It appears that PPI and CPI are under control. Somehow there is no pricing pressures being reported even though it appears that there are pricing pressures. These are the things that confuse the already confused….
While monthly the PPI (and CPI) fell, that is not the whole story…. Of course the LAZY press would want you to believe that as it is easier to believe the month-over month data and leave it at that.
PPI Falls from Lower Energy Costs
Producer prices declined 0.6% in February after increasing 1.4% in January. The consensus expected a slightly more modest 0.2% decline.
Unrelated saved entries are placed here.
(** [add_to_cart(item_id, item_details)] *)
Definition add_to_cart (cart : list (Z * CartEntry)) (item_id : Z)
    (item_details : MenuItem) : list (Z * CartEntry) :=
  if in_cart item_id cart then
    map (fun kd => if fst kd =? item_id then (fst kd, one_more (snd kd)) else kd) cart
  else
    cart ++ [(item_id, {| ce_name := mi_name item_details;
                          ce_price := mi_price item_details;
                          ce_quantity := 1 |})].

(** The cart after the clicks on "Add to Cart" for the given menu rows, one
    click after the other, starting from the empty cart of a login. *)
Definition cart_after (clicks : list MenuItem) : list (Z * CartEntry) :=
  fold_left (fun cart item => add_to_cart cart (mi_id item) item) clicks [].

(** [items_payload] of the cart tab. *)
Definition items_payload (cart : list (Z * CartEntry)) : list CartLine :=
  map (fun kd => {| menu_item_id := fst kd; quantity := ce_quantity (snd kd) |}) cart.

(** [place_order_api]: the JSON body; [coupon_code] is a key of the body
    only [if coupon_code:]. *)
Definition place_order_api (sid : Z) (its : list CartLine)
    (code : option string) : Request :=
  {| student_id := Some sid; items := its;
     coupon_code := if truthy_str code then code else None |}.
Lemma missing_configuration_is_reported_witness :
  darkCurrentCorrectChunkExposure Sample.chunk Sample.master Sample.noPolicy
                                  Sample.noPolicy Sample.st_30_15
  = (logged [EvFindUnique 11 "ISR_DARKCOR"; EvGetPolicy "darkPolicy"] Sample.st_30_15,
     Throw (PolicyNameNotFound "darkPolicy"))
  /\ darkCurrentCorrectChunkExposure
       Sample.chunk Sample.master
       (mkPolicy [] [] [("darkPolicy", mkPolicy [] [("darkScale", Sample.d 0)] [])])
       Sample.noPolicy Sample.st_30_15
     = (logged [EvFindUnique 11 "ISR_DARKCOR"; EvGetPolicy "darkPolicy";
                EvGetString "chunkType"] Sample.st_30_15,
        Throw (PolicyNameNotFound "chunkType")).
Proof.
  split.
  - exact (missing_configuration_is_reported
             Sample.st_30_15 Sample.chunk Sample.master Sample.noPolicy Sample.noPolicy
             Sample.chunk_cell Sample.master_cell (Sample.md 3 30)
             eq_refl eq_refl eq_refl eq_refl eq_refl).
  - exact (missing_configuration_is_reported
             Sample.st_30_15 Sample.chunk Sample.master
             (mkPolicy [] [] [("darkPolicy", mkPolicy [] [("darkScale", Sample.d 0)] [])])
             Sample.noPolicy
             Sample.chunk_cell Sample.master_cell (Sample.md 3 30)
             eq_refl eq_refl eq_refl eq_refl eq_refl eq_refl).
Defined.

(** X5: once the identity check is passed, the exposure times are looked
    up, the chunk's first (lines 152-166).  A chunk without [EXPTIME] is
    reported as [NotFound] with the text of line 157, and the master's
    metadata are not asked; a chunk with a [float] [EXPTIME] and a master
    without one is reported with the text of line 165.  In both cases
    [darkScale] has not been read: whether it is configured plays no part. *)
Theorem missing_exptime_is_reported
        {ImageT MaskT : Type} {ops : ImageOps ImageT MaskT}
        (st : state ImageT MaskT) (chunkExposure masterChunkExposure : Exposure)
        (isrPolicy datasetPolicy : Policy)
        (cd md : MaskedImageData ImageT MaskT) (cdp mdp : DataProperty)
        (darkPolicy : Policy) (chunkType : string) :
  reaches_scaling st chunkExposure masterChunkExposure isrPolicy cd md cdp mdp
                  darkPolicy chunkType ->
  let run := darkCurrentCorrectChunkExposure chunkExposure masterChunkExposure
                                             isrPolicy datasetPolicy st in
  let cm := mi_metadata cd in
  let mm := mi_metadata md in
  let checks := [EvFindUnique cm "ISR_DARKCOR"; EvGetPolicy "darkPolicy";
                 EvGetString "chunkType"] ++ identity_reads chunkType cm mm in
  match assoc "EXPTIME" cdp with
  | None =>
      run = (logged (checks ++ [EvFindUnique cm "EXPTIME"]) st,
             Throw (NotFound (could_not_get "EXPTIME" "Chunk")))
  | Some (AnyFloat _) =>
      assoc "EXPTIME" mdp = None ->
      run = (logged (checks ++ [EvFindUnique cm "EXPTIME"; EvFindUnique mm "EXPTIME"]) st,
             Throw (NotFound (could_not_get "EXPTIME" "Master Dark Current Chunk")))
  | Some _ =>
      run = (logged (checks ++ [EvFindUnique cm "EXPTIME"]) st, Throw BadAnyCast)
  end.
Proof.
  intros [R Hmdp Hid] run cm mm checks. subst run.
  pose proof R as [_ _ Hcdp _ _ _ _].
  rewrite (run_from_scaling st _ _ _ datasetPolicy _ _ _ _ _ R mdp Hmdp Hid).
  fold cm mm checks.
  pose proof (getScalingInformation_run darkPolicy (getMaskedImage chunkExposure) cm
                (getMaskedImage masterChunkExposure) mm cdp mdp
                (logged checks st) Hcdp Hmdp) as G.
  rewrite !logged_logged in G.
  destruct (assoc "EXPTIME" cdp) as [v|]; [|now step G].
  destruct v; simpl in G; try (now step G).
  intros Hme. rewrite Hme in G. now step G.
Qed.

Lemma missing_exptime_is_reported_witness :
  let st := Sample.store [("AMPID", AnyInt 3)] (Sample.md 3 15) in
  darkCurrentCorrectChunkExposure Sample.chunk Sample.master Sample.isr_amp_unscaled
                                  Sample.noPolicy st
  = (logged [EvFindUnique 11 "ISR_DARKCOR"; EvGetPolicy "darkPolicy";
             EvGetString "chunkType"; EvFindUnique 11 "AMPID"; EvFindUnique 12 "AMPID";
             EvFindUnique 11 "EXPTIME"] st,
     Throw (NotFound (could_not_get "EXPTIME" "Chunk"))).
Proof.
  intros st.
  assert (R : reaches_scaling st Sample.chunk Sample.master Sample.isr_amp_unscaled
                Sample.chunk_cell Sample.master_cell [("AMPID", AnyInt 3)] (Sample.md 3 15)
                (mkPolicy [("chunkType", "amp")] [] []) "amp").
  { split; [split; reflexivity|reflexivity|]. exists 3. split; reflexivity. }
  exact (missing_exptime_is_reported st Sample.chunk Sample.master Sample.isr_amp_unscaled
           Sample.noPolicy _ _ _ _ _ _ R).
Defined.

(** ** What a correction leaves alone *)

(** X6: a correction that returns has touched the image of the chunk, the
    image of the master and the metadata of the chunk, and nothing else:
    every other image and every other metadata node of the store are as
    before, and both exposures have the dimensions they had. *)
Theorem correction_is_local
        {ImageT MaskT : Type} {ops : ImageOps ImageT MaskT}
        (st st' : state ImageT MaskT) (chunkExposure masterChunkExposure : Exposure)
        (isrPolicy datasetPolicy : Policy) :
  darkCurrentCorrectChunkExposure chunkExposure masterChunkExposure
                                  isrPolicy datasetPolicy st = (st', Ok tt) ->
  (forall h, h <> getMaskedImage chunkExposure -> h <> getMaskedImage masterChunkExposure ->
             images st' !! h = images st !! h)
  /\ (exists cd, images st !! getMaskedImage chunkExposure = Some cd
                 /\ forall n, n <> mi_metadata cd ->
                              properties st' !! n = properties st !! n)
  /\ dimensions_of st' chunkExposure = dimensions_of st chunkExposure
  /\ dimensions_of st' masterChunkExposure = dimensions_of st masterChunkExposure.
Proof.
  intros Run. apply correct_inv in Run as (cd & md & cdp & mdp & dp & ct & l & P & ->).
  pose proof P as [[[Hcd Hmd _ _ _ _ _] _ _] _ _ _ _].
  destruct (corrected_chunk _ _ _ _ _ _ _ _ _ _ _ P) as (cd' & H' & _ & Hc & Hr & _).
  assert (Dc : dimensions_of (corrected_store st l cd md cdp ct) chunkExposure
               = dimensions_of st chunkExposure).
  { unfold dimensions_of. rewrite H', Hcd. simpl. now rewrite Hc, Hr. }
  split; [|split; [|split]].
  - intros h N N'. exact (corrected_others _ _ _ _ _ _ _ _ _ _ _ P h N N').
  - exists cd. split; [exact Hcd|]. intros n N.
    rewrite (corrected_properties _ _ _ _ _ _ _ _ _ _ _ P).
    now apply lookup_insert_ne.
  - exact Dc.
  - destruct (decide (getMaskedImage chunkExposure = getMaskedImage masterChunkExposure))
      as [E|N].
    + unfold dimensions_of in *. now rewrite <- E.
    + unfold dimensions_of.
      rewrite (corrected_master _ _ _ _ _ _ _ _ _ _ _ P N), Hmd. simpl.
      now destruct (scaled_master_size (exptime l) (mexptime l) (darkScale l) md)
        as [-> ->].
Qed.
Inflation worries continue to get expunged with every data release as the movement in prices has been almost completely restricted to the energy sector.
Energy prices declined 2.9% as gasoline and home heating oil and distillates prices fell 7.4% and 5.6%, respectively. The energy decline is in-line with the 8.7% fall in crude oil prices in February.
Core prices rose in-line with consensus expectations at 0.1%. The slight increase follows a 0.3% jump in January.
Pipeline pressures were mixed as core intermediate prices increased a hearty 0.9%, but core crude prices declined 0.6%. However, given the high unemployment rate, it seems likely that producers will not be able to pass on the higher prices to consumers anytime soon.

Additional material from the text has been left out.